▶ **WHAT IS REQUIRED**:
Exactly the lines from the one holding "rejected with the thrown value." through the final line of the data are wanted, copied as written.

Collected data entries
--- START ---
(** * Client-side resilience utilities of the dispatch console

    A shallow embedding of [src/utils/rateLimiter.ts] (RateLimiter,
    withRateLimit, retryWithBackoff, CircuitBreaker), of the retry helper and
    error classifier of [utils/errorHandler] (handleApiError, withRetry), of
    the rate-limited send of [services/api.ts] and of the Captcha widget.

    Conventions.
    - [Date.now()] is an input: every read of the clock in the source is one
      [Z] argument (milliseconds), in the order the source reads them.
    - A promise that settles is an [Outcome]: resolved with a value or
      rejected with the thrown value.
    - An operation passed in by the caller ([fn], [operation]) is a state
      transformer on a world [W] chosen by the caller; every call of it leaves
      an [Invoked] event in the trace, every [setTimeout] wait a [Slept].
    - [localStorage] is a finite map from keys to strings.
    - JavaScript numbers that the code treats as counters, statuses and
      timestamps are integers ([Z]); [Math.random()] draws are rationals. *)

From Stdlib Require Import ZArith QArith Qround Ascii String List Lia.
From stdpp Require Import base decidable option list gmap strings pretty fin_maps.

Import ListNotations.
Local Open Scope Z_scope.
Local Open Scope string_scope.

(** ** Promises, events, JavaScript values *)

Inductive Outcome (E A : Type) : Type :=
  | Resolved (a : A)
  | Rejected (e : E).
Arguments Resolved {E A} a.
Arguments Rejected {E A} e.

Inductive Event : Type :=
  | Invoked
  | Slept (ms : Q).

Definition is_invoked (ev : Event) : bool :=
  match ev with Invoked => true | Slept _ => false end.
--- END ---
▶ **RESPONSE TO THE TASK**:
      rejected with the thrown value.
    - An operation passed in by the caller ([fn], [operation]) is a state
      transformer on a world [W] chosen by the caller; every call of it leaves
      an [Invoked] event in the trace, every [setTimeout] wait a [Slept].
    - [localStorage] is a finite map from keys to strings.
    - JavaScript numbers that the code treats as counters, statuses and
      timestamps are integers ([Z]); [Math.random()] draws are rationals. *)

From Stdlib Require Import ZArith QArith Qround Ascii String List Lia.
From stdpp Require Import base decidable option list gmap strings pretty fin_maps.

Import ListNotations.
Local Open Scope Z_scope.
Local Open Scope string_scope.

(** ** Promises, events, JavaScript values *)

Inductive Outcome (E A : Type) : Type :=
  | Resolved (a : A)
  | Rejected (e : E).
Arguments Resolved {E A} a.
Arguments Rejected {E A} e.

Inductive Event : Type :=
  | Invoked
  | Slept (ms : Q).

Definition is_invoked (ev : Event) : bool :=
  match ev with Invoked => true | Slept _ => false end.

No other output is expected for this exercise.